Nos mamíferos existe mais do que um relógio, mas seguramente que o relógio principal, a estrutura responsável pela regulação dos processos circadianos subjacentes entre outros, ao ciclo sono – vigília, é o núcleo supraquiasmático (NSQ) localizado no hipotálamo e que recebe informações diretamente dos olhos. Assim, o cérebro é capaz de saber se há luz ou escuridão e, portanto, se é dia ou noite e dessa forma, a relação entre o principal fator de sincronização entre os ritmos circadianos e os padrões de sono e vigília é configurada. Nenhuma estrutura cerebral por si só, isoladamente, consegue coordenar toda a dinâmica cerebral.
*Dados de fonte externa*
(* ===== verification/Reputation.v ===== *)
(** Reputation, fees and privacy of mixing (src/rusty-masternode/src/
    ferrous_shield.rs, second part): the record each masternode has of its
    sessions, the reputation of participants with its decay, the distribution
    of fees among coordinators and the privacy metrics.

    Ratios are binary64.  The clock is an argument; [iter_*] stand for the
    iteration orders of hash maps.  Log messages are left out. *)

From Stdlib Require Import ZArith Lia List SpecFloat.
From stdpp Require Import base option list numbers strings gmap.
From coqutil Require Import Datatypes.RecordSetters.
From S2P Require Import Prelude Types Transaction SamplePrimitives F64 Quorum Wallet.

Import TriangleBracketNotations.
#[local] Open Scope Z_scope.

(** [rusty_core::constants::MIN_MN_REPUTATION] *)
Definition CORE_MIN_MN_REPUTATION : Z := 50.

(** * Data *)

Inductive ParticipationRole : Type := RoleCoordinator | RoleParticipant | RoleObserver.

Inductive SessionOutcome : Type :=
| SessionSuccess
| SessionFailed (reason : string)
| SessionTimeout
| SessionPrivacyViolation (description : string).

Record ReputationData : Type := mkReputationData {
  rep_score : Z;
  rep_total : Z;
  rep_successful : Z;
  rep_failed : Z;
  rep_violations : Z;
  rep_last_updated : Z;
  rep_consecutive : Z;
}.

Record SessionParticipation : Type := mkSessionParticipation {
  sp_session_id : Hash;
  sp_timestamp : Z;
  sp_role : ParticipationRole;
  sp_outcome : SessionOutcome;
  sp_privacy_score : f64;
}.

Inductive PrivacyViolationType : Type :=
| InputOutputLinkage
| TimingAnalysis
| AmountCorrelation
| MetadataLeakage
| CoordinatorMisbehavior
| ParticipantDeAnonymization.

#[export] Instance PrivacyViolationType_eq_dec : EqDecision PrivacyViolationType.
Proof. solve_decision. Defined.

#[export] Instance PrivacyViolationType_countable : Countable PrivacyViolationType.
Proof.
  refine (inj_countable'
    (fun t => match t with InputOutputLinkage => 0 | TimingAnalysis => 1 | AmountCorrelation => 2 | MetadataLeakage => 3
                         | CoordinatorMisbehavior => 4 | ParticipantDeAnonymization => 5 end%nat)
    (fun n => match n with 0 => InputOutputLinkage | 1 => TimingAnalysis | 2 => AmountCorrelation | 3 => MetadataLeakage
                         | 4 => CoordinatorMisbehavior | _ => ParticipantDeAnonymization end%nat) _).
  by intros [].
Defined.

Inductive ViolationSeverity : Type := SeverityLow | SeverityMedium | SeverityHigh | SeverityCritical.

Record PrivacyViolationRecord : Type := mkPrivacyViolationRecord {
  pv_session_id : Hash;
  pv_type : PrivacyViolationType;
  pv_description : string;
  pv_severity : ViolationSeverity;
  pv_timestamp : Z;
  pv_coordinator_id : bytes;
}.

Record AnonymitySetStats : Type := mkAnonymitySetStats {
  anon_total_sessions : Z;
  average_anonymity_set_size : f64;
  min_anonymity_set_size : Z;
  max_anonymity_set_size : Z;
  anonymity_set_distribution : gmap Z Z;
}.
A entrada no estado de sono é o resultado da ação conjunta e sincronizada dos processos circadianos e homeostáticos.
Não é rara a ocasião em que, na tentativa de respondermos e nos adaptarmos às exigências de um mundo em constante mudança, optamos pelo sacrifício do nosso tempo de sono sem que estejamos verdadeiramente alertados para as contrapartidas sociais, humanas e económicas, de tal arbítrio. Estilos de vida exigentes, stress, postos de trabalho com longos expedientes, regime de horários rotativos ou por turnos, efeito de Jet Lag, exigências familiares e sociais e o acesso difundido aos meios de comunicação, constituem atualmente, as principais causas ambientais e sociais de privação do sono.
Assim o sono tem um papel crítico na promoção da saúde. Pesquisas realizadas na última década documentaram que o distúrbio do sono tem uma influência poderosa no risco de doenças infecciosas, na ocorrência e progressão de várias doenças médicas importantes, incluindo doenças cardiovasculares e depressão.
É reconhecida a influência do sono na produção de várias hormonas (cortisol, insulina, grelina, leptina, hormona de crescimento, melatonina, testosterona), sendo que um bom sono se pode repercutir na diminuição do risco cardiovascular, no controlo da diabetes, na prevenção do aumento de peso, no desempenho físico e no crescimento, na redução do stress, no rejuvenescimento da pele, na melhoria da vida sexual, na melhoria da função do sistema imunológico, no aumento do limiar para a dor.
Dormir menos de 6 horas por noite pode contribuir para diminuição da capacidade de concentração e desempenho cognitivo. Pode igualmente potenciar a dor.
Nunca é demais lembrar que o horário mais comum para sofrer um ataque cardíaco ou acidente vascular cerebral é pelas 6 e meia da manhã, e que o pico da fadiga e da sonolência surge entre as 2 e as 6 horas da madrugada e à tarde entre as 14 e as 16 horas, quando o ritmo biológico propicia a sonolência. Por esse motivo, são horas mais propensas aos acidentes de viação pelo que é importante que os condutores conheçam estas variações horárias da sonolência para que possam tomar as devidas precauções. Saber se a pessoa é mais matutina (cotovia) ou vespertina (mocho) poderá contribuir para uma melhor adaptação familiar, social e profissional.
Alcinda David, Neurologista
Centro Hospitalar e Universitário de Coimbra
Artigo do livro "Bons Sonhos", uma iniciativa da Associação Portuguesa de Sono, em parceria com a Philips, que reúne 11 artigos escritos por autores da Medicina do Sono portuguesa.